When a group of poets scheduled to read at the White House early in 2003 were dis-invited because they suggested they might read words of protest to policies of war, we may have witnessed an unwitting nod to the power of creative poetry. Can poetry actually influence political and moral decision-making?

You bet your sweet sonnet it can! (And, by the way, the nation’s press that so diligently reported the dis-inviting of the poets made no effort to uncover what the poets planned to say. Their poetry couldn’t possibly have news value, the editors must have decided.)

In 2002, writing in the Christian Science Monitor, Ruth Walker made a gentle plea for a “marketplace for poetry.” She said, “ . . . I somehow want to connect Shelley's reference to poets as ‘the unacknowledged legislators of the world’ with Jefferson's preference for newspapers without government over government without newspapers. Would we be more wisely governed if we had more poetry in our daily papers?”

Walker points to a power in poetry beyond art.

In Rios’ words, poetry can force us to stop and understand where we are standing. Furthermore, we can learn from analyses such as that of former White House press secretary and PBS documentary journalist Bill Moyers, who in his book The Language of Life called poetry “the most honest language I hear today.

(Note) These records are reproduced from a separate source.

(** X21.  [fetchAndCommitSpan] with Heimdall, once the span is fetched.
    A span of another chain id is refused with an error, and nothing is
    run in the EVM.  A span of the chain id of the engine whose
    validators and producers are encoded and packed is committed by a
    system message to the validator contract, after one log line: the
    call returns nil whether the EVM call fails or not, and the state is
    finalised after a failed call. *)
Theorem fetchAndCommitSpan_outcomes {W : Type} (E : Collaborators W)
    (c : Bor) (fuel : nat) (newSpanID : Z) (header : Header) (w w1 : W)
    (heimdallSpan : HeimdallSpan) :
  WithoutHeimdall c = false ->
  Heimdall_FetchSpan E newSpanID w = (Ok heimdallSpan, w1) ->
  (hsChainID heimdallSpan <> chainID c ->
   exists text,
     fetchAndCommitSpan E c fuel newSpanID header w
     = (Returns (Some (errorsNew text)), w1))
  /\ (forall validatorBytes producerBytes data,
        hsChainID heimdallSpan = chainID c ->
        rlp_MinimalVals E (Validators (hsValidatorSet heimdallSpan))
        = Ok validatorBytes ->
        rlp_MinimalVals E (SelectedProducers heimdallSpan)
        = Ok producerBytes ->
        Pack_commitSpan E (ID (hsSpan heimdallSpan))
          (StartBlock (hsSpan heimdallSpan))
          (EndBlock (hsSpan heimdallSpan)) validatorBytes producerBytes
        = Ok data ->
        let msg :=
          getSystemMessage (HexToAddress E (ValidatorContract (config c)))
                           data in
        let called := vmenv_Call E msg header (log_emit E committingLog w1) in
        fetchAndCommitSpan E c fuel newSpanID header w
        = (Returns None,
           if isNil (fst called) then snd called
           else state_Finalise E true (snd called))).
Proof.
  intros Hheimdall Hfetch. unfold fetchAndCommitSpan.
  rewrite Hheimdall. cbv beta iota delta [bind calls]. rewrite Hfetch.
  split.
  - intros Hne. eexists.
    destruct (String.eqb_spec (hsChainID heimdallSpan) (chainID c));
      [contradiction |].
    reflexivity.
  - intros validatorBytes producerBytes data Hchain Hvals Hprods Hpack.
    destruct (String.eqb_spec (hsChainID heimdallSpan) (chainID c));
      [| contradiction].
    cbn [negb]. rewrite Hvals, Hprods.
    cbv beta iota delta [log writes bind ret]. rewrite Hpack.
    unfold applyMessage, committingLog.
    cbv beta iota zeta delta [bind calls writes ret].
    destruct (vmenv_Call E _ header _) as [[err |] w2]; reflexivity.
Qed.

“Poetry is news,” Moyers asserted, “news of the mind, news of the heart.” So powerful is it, Moyers said, echoing Walker’s conviction, that “democracy needs her poets.”

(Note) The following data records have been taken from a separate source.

(** * Chain validation of incremental SQL files (streams examples)

    A shallow embedding of the four runnable scripts of the repository:

    - [EachHighland]   : src/streams/example-streams.js, first script
                         ([async.eachSeries] over a highland pipeline);
    - [FilterReadFile] : src/streams/example-streams.js, second script
                         ([async.filterSeries] over [fs.readFile]);
    - [EachReadFile]   : src/streams/example-streams.js, third script
                         ([async.eachSeries] over [fs.readFile]);
    - [FilterHighland] : src/unnamed/part_000
                         ([async.filterSeries] over a highland pipeline).

    The highland snippet of the blog post src/streams/streams.md is
    embedded beside them ([blog_main]).

    JavaScript strings are modelled as [string], a character being a code
    unit below 256.  The module-level variables [latest] and [validFiles]
    are threaded through the iteratee as an explicit [state]; what the
    iteratee does with its callback [cb] is the [signal] it returns. *)

From Stdlib Require Import Bool Arith NArith List Ascii String.
From Stdlib Require Import Sorted Permutation Lia.
Import ListNotations.

Open Scope string_scope.
Open Scope list_scope.

(** ** JavaScript strings *)

Module JS.

Definition LF : ascii := "010"%char.
Definition CR : ascii := "013"%char.
Definition SP : ascii := " "%char.

Definition nl : string := String LF "".
Definition crlf : string := String CR (String LF "").

(** [s.split(c)] for a one-character separator [c]: the pieces between
    the occurrences of [c]; there is always at least one piece. *)
Fixpoint split (sep : ascii) (s : string) : list string :=
  match s with
  | EmptyString => [""]
  | String c s' =>
      if Ascii.eqb c sep then "" :: split sep s'
      else match split sep s' with
           | p :: ps => String c p :: ps
           | [] => [String c ""]
           end
  end.

(** [s] without one carriage return at its end, if it has one. *)
Fixpoint chomp (s : string) : string :=
  match s with
  | EmptyString => ""
  | String c s' =>
      match s' with
      | EmptyString => if Ascii.eqb c CR then "" else s
      | String _ _ => String c (chomp s')
      end
  end.

(** [s.split(/\r?\n/)]: the text is cut at every line feed, and a
    carriage return just before the line feed belongs to the cut, so
    every piece but the last loses it. *)
Definition splitLines (s : string) : list string :=
  map chomp (removelast (split LF s)) ++ [last (split LF s) ""].

(** Whether the code unit [c] occurs in [s]. *)
Fixpoint occurs (c : ascii) (s : string) : bool :=
  match s with
  | EmptyString => false
  | String a s' => Ascii.eqb a c || occurs c s'
  end.

(** [a.pop()] on the array a [split] returns, which is never empty. *)
Definition pop (a : list string) : string := last a "".

(** WhiteSpace and LineTerminator code units below 256:
    TAB, LF, VT, FF, CR, SP and NBSP. *)
Definition is_white (c : ascii) : bool :=
  match nat_of_ascii c with
  | 9 | 10 | 11 | 12 | 13 | 32 | 160 => true
  | _ => false
  end.

Fixpoint trimStart (s : string) : string :=
  match s with
  | EmptyString => ""
  | String c s' => if is_white c then trimStart s' else s
  end.

Fixpoint trimEnd (s : string) : string :=
  match s with
  | EmptyString => ""
  | String c s' =>
      match trimEnd s' with
      | EmptyString => if is_white c then "" else String c ""
      | t => String c t
      end
  end.

(** [s.trim()] *)
Definition trim (s : string) : string := trimEnd (trimStart s).

(** Truthiness of a variable that holds [null] ([None]) or a string:
    [null] and the empty string are falsy. *)
Definition truthy (x : option string) : bool :=
  match x with
  | None => false
  | Some EmptyString => false
  | Some _ => true
  end.

(** [x !== y] where [y] is a string. *)
Definition strict_neq (x : option string) (y : string) : bool :=
  match x with
  | None => true
  | Some s => negb (String.eqb s y)
  end.

(** [a.sort()]: ascending order of code units; insertion keeps equal
    names in their order, as the stable sort does. *)
Fixpoint insert (x : string) (l : list string) : list string :=
  match l with
  | [] => [x]
  | y :: l' => if String.leb x y then x :: l else y :: insert x l'
  end.

Fixpoint sort (l : list string) : list string :=
  match l with
  | [] => []
  | x :: l' => insert x (sort l')
  end.

End JS.

(** ** Byte sources and the two ways the scripts read them *)

(** A file delivers its bytes in chunks; [None] in the file system stands
    for a file that cannot be opened or whose read fails. *)
Definition source := list string.
Definition filesystem := string -> option source.

Fixpoint contents (src : source) : string :=
  match src with
  | [] => ""
  | chunk :: rest => chunk ++ contents rest
  end.

(** [fs.readFile(path, (err, data) => ...)]: the whole file is read and
    handed over as one buffer; [data.toString()] is its full text. *)
Definition readFile (src : source) : string := contents src.

Module Highland.

(** A file stream hands over no empty chunk. *)
Definition delivered (src : source) : source :=
  filter (fun x => negb (String.eqb x "")) src.

(** [split()] is [splitBy(/\r?\n/)].  Its [drain] appends the chunk to
    the buffered partial line, splits, keeps the last piece as the new
    buffer and pushes the others. *)
Definition drain (buffer x : string) : list string * string :=
  let pieces := JS.splitLines (buffer ++ x) in
  (removelast pieces, JS.pop pieces).

(** [split().take(need)]: chunks are taken from the stream one at a
    time, and only while fewer than [need] lines were pushed; at the end
    of the stream the buffered partial line is pushed.  The result is
    the lines collected and the number of chunks the pipeline took. *)
Fixpoint pull (need : nat) (buffer : string) (chunks : source)
  : list string * nat :=
  match chunks with
  | [] => (firstn need [buffer], 0)
  | x :: rest =>
      let (pieces, buffer') := drain buffer x in
      if Nat.leb need (List.length pieces) then (firstn need pieces, 1)
      else
        let (ls, k) := pull (need - List.length pieces) buffer' rest in
        (pieces ++ ls, S k)
  end.

(** [highland(fileStream).split().take(2)]; a stream that ends without
    a chunk pushes nothing ([buffer] is still [false]). *)
Definition take2 (src : source) : list string * nat :=
  match delivered src with
  | [] => ([], 0)
  | x :: rest => pull 2 "" (x :: rest)
  end.

(** The array [toArray] passes to its callback. *)
Definition toArray (src : source) : list string := fst (take2 src).

(** Chunks the pipeline took from the stream.  The file stream
    underneath reads ahead of them, so more of the file than this has
    been read from disk. *)
Definition pulled (src : source) : nat := snd (take2 src).

End Highland.

(** Characters of the file handed to the script's own code by each way
    of reading: the whole buffer by [readFile], the chunks the pipeline
    took by highland (not counting what the stream read ahead). *)
Definition read_by_readFile (src : source) : nat :=
  String.length (readFile src).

My conviction holds that poetry is a way of knowing, an epistemology, for those with a philosophical bent. Poetry probes the mind and the heart in ways that science, technology and economics cannot.

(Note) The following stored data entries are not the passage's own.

Definition with_volume (d : pa_device) (v : pa_cvolume) : pa_device :=
  {| dev_name := dev_name d; dev_index := dev_index d;
     dev_muted := dev_muted d; dev_volume := v |}.

(** * Properties *)

(** ** The monad *)

Lemma bind_ok {S A B : Type} (m : M S A) (k : A -> M S B) (s s' : S) (a : A) :
  m s = Ok (a, s') -> bind m k s = k a s'.
Proof. intros H. unfold bind. now rewrite H. Qed.

Lemma bind_fault {S A B : Type} (m : M S A) (k : A -> M S B) (s : S) (f : fault) :
  m s = Fault f -> bind m k s = Fault f.
Proof. intros H. unfold bind. now rewrite H. Qed.

(** ** Buffers *)

Lemma c_str_app_nul (l r : list ascii) : c_str (l ++ NUL :: r) = c_str l.
Proof.
  induction l as [|c l IH]; simpl.
  - reflexivity.
  - destruct (Ascii.eqb c NUL); [reflexivity | now rewrite IH].
Qed.

Lemma c_str_length (l : list ascii) : (String.length (c_str l) <= length l)%nat.
Proof.
  induction l as [|c l IH]; simpl; [lia|].
  destruct (Ascii.eqb c NUL); simpl; lia.
Qed.

Lemma terminate_blit (bytes buf : list ascii) :
  (length bytes < length buf)%nat ->
  <[length bytes := NUL]> (blit bytes buf)
  = bytes ++ NUL :: drop (S (length bytes)) buf.
Proof.
  intros Hlt. unfold blit.
  rewrite insert_app_r_alt by lia. rewrite Nat.sub_diag.
  destruct (lookup_lt_is_Some_2 buf (length bytes) Hlt) as [x Hx].
  rewrite (drop_S _ _ _ Hx). reflexivity.
Qed.

Lemma blit_length (bytes buf : list ascii) :
  (length bytes <= length buf)%nat -> length (blit bytes buf) = length buf.
Proof. intros H. unfold blit. rewrite length_app, length_drop. lia. Qed.

Lemma store_ok {S : Type} (buf : list ascii) (i : nat) (c : ascii) (s : S) :
  (i < length buf)%nat -> store buf (Z.of_nat i) c s = Ok (<[i := c]> buf, s).
Proof.
  intros H. unfold store.
  replace (0 <=? Z.of_nat i) with true by (symmetry; apply Z.leb_le; lia).
  replace (Z.of_nat i <? Z.of_nat (length buf)) with true by (symmetry; apply Z.ltb_lt; lia).
  simpl. now rewrite Nat2Z.id.
Qed.

Lemma rtrim_scan_le (buf : list ascii) (n : nat) : (rtrim_scan buf n <= n)%nat.
Proof.
  induction n as [|n IH]; simpl; [lia|].
  destruct (buf !! n) as [ch|]; [|lia].
  destruct (is_trimmed ch); lia.
Qed.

In 2003, Margo Jefferson, writing in the New York Times Book Review, said under the headline “News from poetry”:

“As for the question of poetry's role in the public realm, why does the United States seem to be the only country in which artists still argue about whether politics can coexist with aesthetic complexity? It can. And poetry can be the only sure conduit to emotional truths that politics has done its best to shut down.”

One could easily substitute education or religion where Jefferson wrote politics. (One could easily substitute economics or journalism or science or social science, as well.)

Just to set the classroom record straight: Is there a better way to learn vocabulary than to be exposed to great poetry? I think not. The syntax and punctuation of poetry demand an understanding of the structure of English sentences. One can learn an immense amount of grammar from studying poetry--and lots of other stuff taught in textbooks, too.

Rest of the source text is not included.